Always in touch with his symphonic and acoustic leanings, k-os delivers two of his biggest gems (among the many) on “Joyful Rebellion” with the pounding piano chords and dramatic strings of “The Love Song,” and sparse acoustics and soulful vocals of “Hallelujah.” Check the first verse from the former:
“Contrary to popular belief…
This is not a love song, it’s a sonnet
Damn it feels good to have people up on it
But, I’m just a fool playing with the master’s tools
Learning how to break the rules of this record company pool
Hallucination, I see with my eyes
But my heart is telling me lies, why do I fantasize?
Why am I telling lies to the people from the stage?
Pretending it’s all good when inside there’s fire and rage
’cause I can’t understand, how a man lives off the life of another man
Try to pimp the universe — that’s a joke
I stay rocking the boat down to my last note
It’s murder she wrote, assassination vocabulary
I see your termination is heavily necessary
I should have known, they do it for funds alone
I do it to break the walls, if I fall off let me know people”
What this adds up to is what will probably qualify as k-os’s defining moment as a recording artist. While “Exit” was excellent at some points and a touch spotty in others, there are virtually no tracks worth skipping on “Joyful Rebellion.” If you liked “Exit,” chances are you will love “Joyful Rebellion,” and if not, this might be the LP to open you up to k-os. His rapping is probably not for those who feel a great MC must be as intricate and complex as the Canibus’s of the world—he generally rhymes in couplets with pretty simple flows (though he does experiment with more multi’s on this LP than the last), and the honors paid to so many of his heroes may be a bit overboard for some. But for an art form predicated on sampling, what’s the harm?

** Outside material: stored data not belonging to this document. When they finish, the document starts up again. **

(* ===== verification/Wal.v ===== *)
(** The write-ahead log: framed records, append, and replay up to the torn tail
    ([engine/src/wal.rs]). *)

From stdpp Require Import base list numbers strings.
From Stdlib Require Import Strings.Byte.
From S2P Require Import Prelude Crc Encoding.

Definition HEADER_LEN : nat := 8.
Definition SEQ_LEN : nat := 8.

Inductive FsyncMode := Fsync | FullFsync | FsyncNone.

Section wal.
Context `{Crc32c}.

(** * Writer *)

(** An append handle and the segment file behind it: [wf_data] is the content
    the operating system holds, of which the first [wf_synced] bytes have
    reached stable storage. *)
Record WalWriter := mkWalWriter {
  wf_data : bytes;
  wf_synced : nat;
  wf_written : nat;
}.

#[export] Instance eta_walwriter : Eta WalWriter := λ w,
  mkWalWriter (wf_data w) (wf_synced w) (wf_written w).

(** [WalWriter::create] (truncating) and [WalWriter::open_append] on a file with
    content [data]. *)
Definition WalWriter_create : WalWriter := mkWalWriter [] 0 0.
Definition WalWriter_open_append (data : bytes) : WalWriter :=
  mkWalWriter data (length data) (length data).

(** The frame built by [append]: the checksum overwrites a zero placeholder. *)
Definition wal_frame (seq : N) (payload : bytes) : bytes :=
  let body_len := (SEQ_LEN + length payload)%nat in
  let frame := u32_be (as_u32 (N.of_nat body_len)) in
  let crc_pos := length frame in
  let frame := frame ++ [x00; x00; x00; x00] in
  let body_start := length frame in
  let frame := frame ++ u64_be seq in
  let frame := frame ++ payload in
  let crc := crc32c (drop body_start frame) in
  take crc_pos frame ++ u32_be crc ++ drop (crc_pos + 4) frame.

(** [append]; [fault = Some n] is a [write_all] that fails after [n] bytes. *)
Definition wal_append (w : WalWriter) (seq : N) (payload : bytes) (fault : option nat)
    : WalWriter * Result unit :=
  let frame := wal_frame seq payload in
  match fault with
  | Some n => (w <| wf_data := wf_data w ++ take n frame |>, Err (Io "write"))
  | None =>
    (mkWalWriter (wf_data w ++ frame) (wf_synced w) (wf_written w + length frame), Ok tt)
  end.

(** [sync]; [fault] is a failing [sync_all]. *)
Definition wal_sync (w : WalWriter) (mode : FsyncMode) (fault : bool)
    : WalWriter * Result unit :=
  match mode with
  | FsyncNone => (w, Ok tt)
  | Fsync | FullFsync =>
    if fault then (w, Err (Io "fsync"))
    else (w <| wf_synced := length (wf_data w) |>, Ok tt)
  end.

(** * Reader *)

Record WalReader := mkWalReader { wr_data : bytes; wr_pos : nat }.

Definition WalReader_open (data : bytes) : WalReader := mkWalReader data 0.
Definition valid_len (r : WalReader) : nat := wr_pos r.

Definition next_record (r : WalReader) : option ((N * bytes) * WalReader) :=
  let buf := wr_data r in
  let start := wr_pos r in
  if (length buf <? start + HEADER_LEN)%nat then None else
  let len := N.to_nat (be_N (slice start (start + 4) buf)) in
  let crc := be_N (slice (start + 4) (start + 8) buf) in
  let body_start := (start + HEADER_LEN)%nat in
  let body_end := (body_start + len)%nat in
  if (length buf <? body_end)%nat then None else
  let body := slice body_start body_end buf in
  if negb (crc32c body =? crc) then None else
  if (length body <? SEQ_LEN)%nat then None else
  let seq := be_N (slice 0 SEQ_LEN body) in
  let payload := drop SEQ_LEN body in
  Some ((seq, payload), mkWalReader buf body_end).

(** [while let Some(rec) = reader.next_record()]: every record takes at least
    sixteen bytes, so [length data] steps of fuel are never exhausted
    ([read_records_frames]). *)
Fixpoint read_records (fuel : nat) (r : WalReader) : list (N * bytes) * WalReader :=
  match fuel with
  | O => ([], r)
  | S fuel' =>
    match next_record r with
    | None => ([], r)
    | Some (rec, r') =>
      let '(recs, r'') := read_records fuel' r' in (rec :: recs, r'')
    end
  end.

Definition replay (data : bytes) : list (N * bytes) * WalReader :=
  read_records (length data) (WalReader_open data).

(** * Frames read back *)

Definition wal_body (seq : N) (payload : bytes) : bytes := u64_be seq ++ payload.

Lemma wal_frame_eq seq payload :
  wal_frame seq payload
  = u32_be (as_u32 (N.of_nat (8 + length payload)))
      ++ u32_be (crc32c (wal_body seq payload)) ++ wal_body seq payload.
Proof.
  unfold wal_frame, SEQ_LEN. set (l := u32_be (as_u32 _)).
  assert (Hl : length l = 4%nat) by apply length_be_bytes.
  assert (E : ((l ++ [x00; x00; x00; x00]) ++ u64_be seq) ++ payload
    = (l ++ [x00; x00; x00; x00]) ++ wal_body seq payload) by by rewrite <- app_assoc.
  rewrite E, drop_app_length.
  assert (drop (length l + 4) ((l ++ [x00; x00; x00; x00]) ++ wal_body seq payload)
    = wal_body seq payload) as ->.
  { apply drop_app_length'. rewrite length_app. cbn. lia. }
  by rewrite <- (app_assoc l), take_app_length.
Qed.

Definition rec_frame (rec : N * bytes) : bytes := wal_frame rec.1 rec.2.

Definition rec_wf (rec : N * bytes) : Prop :=
  is_u64 rec.1 ∧ is_u32 (N.of_nat (8 + length rec.2)).

Lemma length_wal_frame seq payload :
  length (wal_frame seq payload) = (16 + length payload)%nat.
Proof.
  rewrite wal_frame_eq. unfold wal_body. rewrite !length_app, !length_be_bytes. lia.
Qed.

Lemma length_frames_take j recs :
  (length (concat (rec_frame <$> take j recs)) ≤ length (concat (rec_frame <$> recs)))%nat.
Proof.
  rewrite <- (take_drop j recs) at 2. rewrite fmap_app, concat_app, length_app. lia.
Qed.

Context `{!Crc32cLaws}.

Lemma next_record_frame p rec s :
  rec_wf rec →
  next_record (mkWalReader (p ++ rec_frame rec ++ s) (length p))
  = Some (rec, mkWalReader (p ++ rec_frame rec ++ s) (length p + length (rec_frame rec))).
Proof.
  destruct rec as [seq payload]. intros [Hs Hp]. cbn [fst snd] in *.
  unfold next_record, HEADER_LEN, SEQ_LEN, rec_frame. cbn [wr_data wr_pos fst snd].
  set (buf := p ++ wal_frame seq payload ++ s).
  assert (Hb : length buf = (length p + (16 + length payload) + length s)%nat).
  { unfold buf. rewrite !length_app, length_wal_frame. lia. }
  destruct (Nat.ltb_spec (length buf) (length p + 8)); [lia|].
  set (l := u32_be (as_u32 (N.of_nat (8 + length payload)))).
  set (c := u32_be (crc32c (wal_body seq payload))). set (b := wal_body seq payload).
  assert (Eb : buf = p ++ l ++ c ++ b ++ s).
  { unfold buf, l, c, b. rewrite wal_frame_eq. by rewrite <- !app_assoc. }
  assert (Hl : length l = 4%nat) by apply length_be_bytes.
  assert (Hc : length c = 4%nat) by apply length_be_bytes.
  assert (Hbl : length b = (8 + length payload)%nat).
  { unfold b, wal_body. by rewrite length_app, length_be_bytes. }
  assert (slice (length p) (length p + 4) buf = l) as ->.
  { rewrite Eb. apply slice_app'; lia. }
  assert (slice (length p + 4) (length p + 8) buf = c) as ->.
  { rewrite Eb, (app_assoc p). apply slice_app'; rewrite length_app; lia. }
  assert (be_N l = N.of_nat (8 + length payload)) as ->.
  { unfold l. by rewrite as_u32_id, be_N_u32. }
  rewrite Nat2N.id.
  destruct (Nat.ltb_spec (length buf) (length p + 8 + (8 + length payload))); [lia|].
  assert (slice (length p + 8) (length p + 8 + (8 + length payload)) buf = b) as ->.
  { rewrite Eb, (app_assoc p), (app_assoc (p ++ l)).
    apply slice_app'; rewrite !length_app; lia. }
  unfold c. rewrite be_N_crc. fold b. rewrite N.eqb_refl. cbn [negb].
  destruct (Nat.ltb_spec (length b) 8); [lia|].
  assert (slice 0 8 b = u64_be seq) as ->.
  { apply (slice_app' 0 8 [] (u64_be seq) payload); [done|]. by rewrite length_be_bytes. }
  assert (drop 8 b = payload) as ->.
  { unfold b, wal_body. by apply drop_app_length'; rewrite length_be_bytes. }
  rewrite be_N_u64 by done. rewrite length_wal_frame. do 3 f_equal. lia.
Qed.

(** A record cut short — in its header or its body — is not intact. *)
Lemma next_record_torn p rec n :
  rec_wf rec → (n < length (rec_frame rec))%nat →
  next_record (mkWalReader (p ++ take n (rec_frame rec)) (length p)) = None.
Proof.
  destruct rec as [seq payload]. intros [Hs Hp] Hn. cbn [fst snd] in *.
  unfold next_record, HEADER_LEN, SEQ_LEN, rec_frame in *. cbn [wr_data wr_pos fst snd] in *.
  rewrite length_wal_frame in Hn.
  set (buf := p ++ take n (wal_frame seq payload)).
  assert (Hb : length buf = (length p + n)%nat).
  { unfold buf. rewrite length_app, length_take, length_wal_frame. lia. }
  destruct (Nat.ltb_spec (length buf) (length p + 8)) as [|Hge]; [done|].
  assert (slice (length p) (length p + 4) buf
    = u32_be (as_u32 (N.of_nat (8 + length payload)))) as ->.
  { unfold buf, slice. rewrite drop_app_length, take_take, wal_frame_eq.
    rewrite take_app_le by (rewrite length_be_bytes; lia).
    apply take_ge. rewrite length_be_bytes. lia. }
  rewrite as_u32_id, be_N_u32, Nat2N.id by done.
  by destruct (Nat.ltb_spec (length buf) (length p + 8 + (8 + length payload))); [|lia].
Qed.

Lemma read_records_frames recs p tail fuel :
  Forall rec_wf recs →
  next_record (mkWalReader (p ++ concat (rec_frame <$> recs) ++ tail)
    (length p + length (concat (rec_frame <$> recs)))) = None →
  (length recs ≤ fuel)%nat →
  read_records fuel (mkWalReader (p ++ concat (rec_frame <$> recs) ++ tail) (length p))
  = (recs, mkWalReader (p ++ concat (rec_frame <$> recs) ++ tail)
      (length p + length (concat (rec_frame <$> recs)))).
Proof.
  intros Hwf. revert p fuel. induction Hwf as [|rec recs Hr Hwf IH]; intros p fuel Ht Hf.
  - cbn in *. rewrite Nat.add_0_r in *. destruct fuel; cbn; [done|]. by rewrite Ht.
  - destruct fuel as [|fuel]; [cbn in Hf; lia|].
    cbn [fmap list_fmap concat] in *. rewrite <- app_assoc in *. cbn [read_records].
    rewrite next_record_frame by done.
    rewrite length_app in *. rewrite Nat.add_assoc in *.
    rewrite <- length_app in *. rewrite (app_assoc p) in *.
    rewrite IH; [done|done|]. cbn in Hf. lia.
Qed.

Lemma length_frames_ge recs : (length recs ≤ length (concat (rec_frame <$> recs)))%nat.
Proof.
  induction recs as [|r recs IH]; cbn [fmap list_fmap concat length]; [lia|].
  rewrite length_app. unfold rec_frame at 1. rewrite length_wal_frame. lia.
Qed.

(** Replay of intact records followed by bytes that start no intact record. *)
Lemma replay_frames recs tail :
  Forall rec_wf recs →
  next_record (mkWalReader (concat (rec_frame <$> recs) ++ tail)
    (length (concat (rec_frame <$> recs)))) = None →
  replay (concat (rec_frame <$> recs) ++ tail)
  = (recs, mkWalReader (concat (rec_frame <$> recs) ++ tail)
      (length (concat (rec_frame <$> recs)))).
Proof.
  intros Hwf Ht. apply (read_records_frames recs [] tail); [done|done|].
  rewrite length_app. pose proof (length_frames_ge recs). lia.
Qed.

Lemma next_record_eof data : next_record (mkWalReader data (length data)) = None.
Proof.
  unfold next_record, HEADER_LEN. cbn [wr_data wr_pos].
  by destruct (Nat.ltb_spec (length data) (length data + 8)); [|lia].
Qed.

Lemma replay_intact recs :
  Forall rec_wf recs →
  replay (concat (rec_frame <$> recs))
  = (recs, mkWalReader (concat (rec_frame <$> recs)) (length (concat (rec_frame <$> recs)))).
Proof.
  intros Hwf. pose proof (replay_frames recs [] Hwf) as E. rewrite !app_nil_r in E.
  apply E, next_record_eof.
Qed.

(** A crash cuts a well-formed log anywhere: what is left is the records whose
    frames survived whole and bytes that start no intact record. *)
Lemma frames_cut recs : Forall rec_wf recs → ∀ n, (n ≤ length (concat (rec_frame <$> recs)))%nat →
  ∃ k tl, (k ≤ length recs)%nat ∧
    take n (concat (rec_frame <$> recs)) = concat (rec_frame <$> take k recs) ++ tl ∧
    (∀ j, (j ≤ length recs)%nat → (length (concat (rec_frame <$> take j recs)) ≤ n)%nat → (j ≤ k)%nat) ∧
    ∀ p, next_record (mkWalReader (p ++ tl) (length p)) = None.
Proof.
  induction 1 as [|rec recs Hr Hwf IH]; intros n Hn.
  - exists 0%nat, []. split_and!; [done| | |].
    + by destruct n.
    + intros j Hj. cbn in Hj. lia.
    + intros p. rewrite app_nil_r. apply next_record_eof.
  - cbn [fmap list_fmap concat] in *. rewrite length_app in Hn.
    destruct (decide (n < length (rec_frame rec))%nat) as [Hlt|Hge].
    + exists 0%nat, (take n (rec_frame rec)). split_and!; [lia| | |].
      * by rewrite take_app_le by lia.
      * intros [|j] _ Hj; [lia|]. cbn [take fmap list_fmap concat] in Hj.
        rewrite length_app in Hj. lia.
      * intros p. by apply next_record_torn.
    + destruct (IH (n - length (rec_frame rec))%nat ltac:(lia)) as (k & tl & Hk & E & Hmax & Hnone).
      exists (S k), tl. split_and!; [cbn; lia| | |done].
      * rewrite take_app_ge, E by lia. cbn [take fmap list_fmap concat]. by rewrite app_assoc.
      * intros [|j] Hj Hjn; [lia|]. cbn in Hj. cbn [take fmap list_fmap concat] in Hjn.
        rewrite length_app in Hjn. specialize (Hmax j). lia.
Qed.

(** Replay of a cut log yields exactly the records whose frames survived whole. *)
Lemma replay_cut recs n :
  Forall rec_wf recs → (n ≤ length (concat (rec_frame <$> recs)))%nat →
  ∃ k, (k ≤ length recs)%nat ∧
    (length (concat (rec_frame <$> take k recs)) ≤ n)%nat ∧
    (∀ j, (j ≤ length recs)%nat → (length (concat (rec_frame <$> take j recs)) ≤ n)%nat → (j ≤ k)%nat) ∧
    (replay (take n (concat (rec_frame <$> recs)))).1 = take k recs.
Proof.
  intros Hwf Hn. destruct (frames_cut recs Hwf n Hn) as (k & tl & Hk & E & Hmax & Hnone).
  exists k. split_and!; [done| |done|].
  - apply (f_equal length) in E. rewrite length_app, length_take in E. lia.
  - rewrite E, replay_frames; [done| |apply Hnone].
    apply Forall_take. done.
Qed.
End wal.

There is no particular aspect of k-os’s many talents that stand out from the rest; he is the complete artist (even venturing into playing live instruments on much of this LP). Complacent artists who fill their albums with the requisite “two-hot-singles-and-the-rest-is-filler” need take heed: There are, indeed, artists like k-os, who approaches his craft with hard work and humility, and maximizes every possible aspect of his talents. Much like its predecessor, “Joyful Rebellion” borders on pretentious at times—k-os can come off preachy to some, too overtly conscious for others, but as Lester Burnham says in “American Beauty,” “It’s hard to stay mad when there’s so much beauty in the world.” k-os knows this well.